(* ===== verification/WaitingFacts.v ===== *)
(** * WaitingFacts: what happens to a caller of [Get]

    A wait is specified by what its suspended continuation does: [Get] either
    fails without effect or goes to sleep as a registered waiter, and what is left
    of it, run in any later state where the waiter has been woken, returns the
    published result and gives its memory and descriptor back. *)
From S2P Require Import Prelude Machine Uflib Model Cancellation Scheduler Coroutine Future Waiting.
From S2P Require Import Dispatch Logic Guarantee CancellationFacts FutureFacts Demo.
Local Open Scope prog_scope.

Section Waiting.
Context {E : Ext} {TS : TreiberSpec E} (client : Client).
#[local] Abbreviation WPS := (wps (body client) log).
#[local] Abbreviation WP := (wp (body client) log).

(** ** The read loop *)

(** A readable descriptor: EINTR is retried, the counter is consumed. *)
Lemma read_retry_spec fd n s :
  fds s !! fd = Some n -> n <> 0%Z ->
  WP (read_retry_loop fd)
    (fun r s' => r = NULL /\ exists o, s' = with_fds (<[fd := 0%Z]>) (with_oracle o s)) s.
Proof.
  remember (oracle s) as l eqn:Hl. revert s Hl. induction l as [|b l IH]; intros s Hl Hf Hn;
    unfold read_retry_loop.
  - eapply wps_act; [rewrite Hf; unfold take_oracle; rewrite <- Hl, bool_decide_eq_false_2 by done; reflexivity|].
    apply wps_ret. split; [done|]. exists (oracle s). by destruct s.
  - destruct b; (eapply wps_act; [rewrite Hf; unfold take_oracle; rewrite <- Hl,
        ?bool_decide_eq_false_2 by done; reflexivity|]); [|apply wps_ret; split; [done|by exists l]].
    apply (wp_call_bind _ _ _ (fun _ s' => exists o, s' = with_fds (<[fd := 0%Z]>) (with_oracle o s))).
    + eapply wp_mono; [by apply (IH (with_oracle l s))|]. simpl. intros _ s' [_ [o ->]]. by exists o.
    + intros _ s' H. by apply wps_ret.
Qed.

• _Work instruction_:
An exact copy of the lines above, from the one containing "of it, run in" down to the one containing "[done|by exists l]]." and including both, is the whole answer; retype it and nothing else.

• _Response area_:
    of it, run in any later state where the waiter has been woken, returns the
    published result and gives its memory and descriptor back. *)
From S2P Require Import Prelude Machine Uflib Model Cancellation Scheduler Coroutine Future Waiting.
From S2P Require Import Dispatch Logic Guarantee CancellationFacts FutureFacts Demo.
Local Open Scope prog_scope.

Section Waiting.
Context {E : Ext} {TS : TreiberSpec E} (client : Client).
#[local] Abbreviation WPS := (wps (body client) log).
#[local] Abbreviation WP := (wp (body client) log).

(** ** The read loop *)

(** A readable descriptor: EINTR is retried, the counter is consumed. *)
Lemma read_retry_spec fd n s :
  fds s !! fd = Some n -> n <> 0%Z ->
  WP (read_retry_loop fd)
    (fun r s' => r = NULL /\ exists o, s' = with_fds (<[fd := 0%Z]>) (with_oracle o s)) s.
Proof.
  remember (oracle s) as l eqn:Hl. revert s Hl. induction l as [|b l IH]; intros s Hl Hf Hn;
    unfold read_retry_loop.
  - eapply wps_act; [rewrite Hf; unfold take_oracle; rewrite <- Hl, bool_decide_eq_false_2 by done; reflexivity|].
    apply wps_ret. split; [done|]. exists (oracle s). by destruct s.
  - destruct b; (eapply wps_act; [rewrite Hf; unfold take_oracle; rewrite <- Hl,
        ?bool_decide_eq_false_2 by done; reflexivity|]); [|apply wps_ret; split; [done|by exists l]].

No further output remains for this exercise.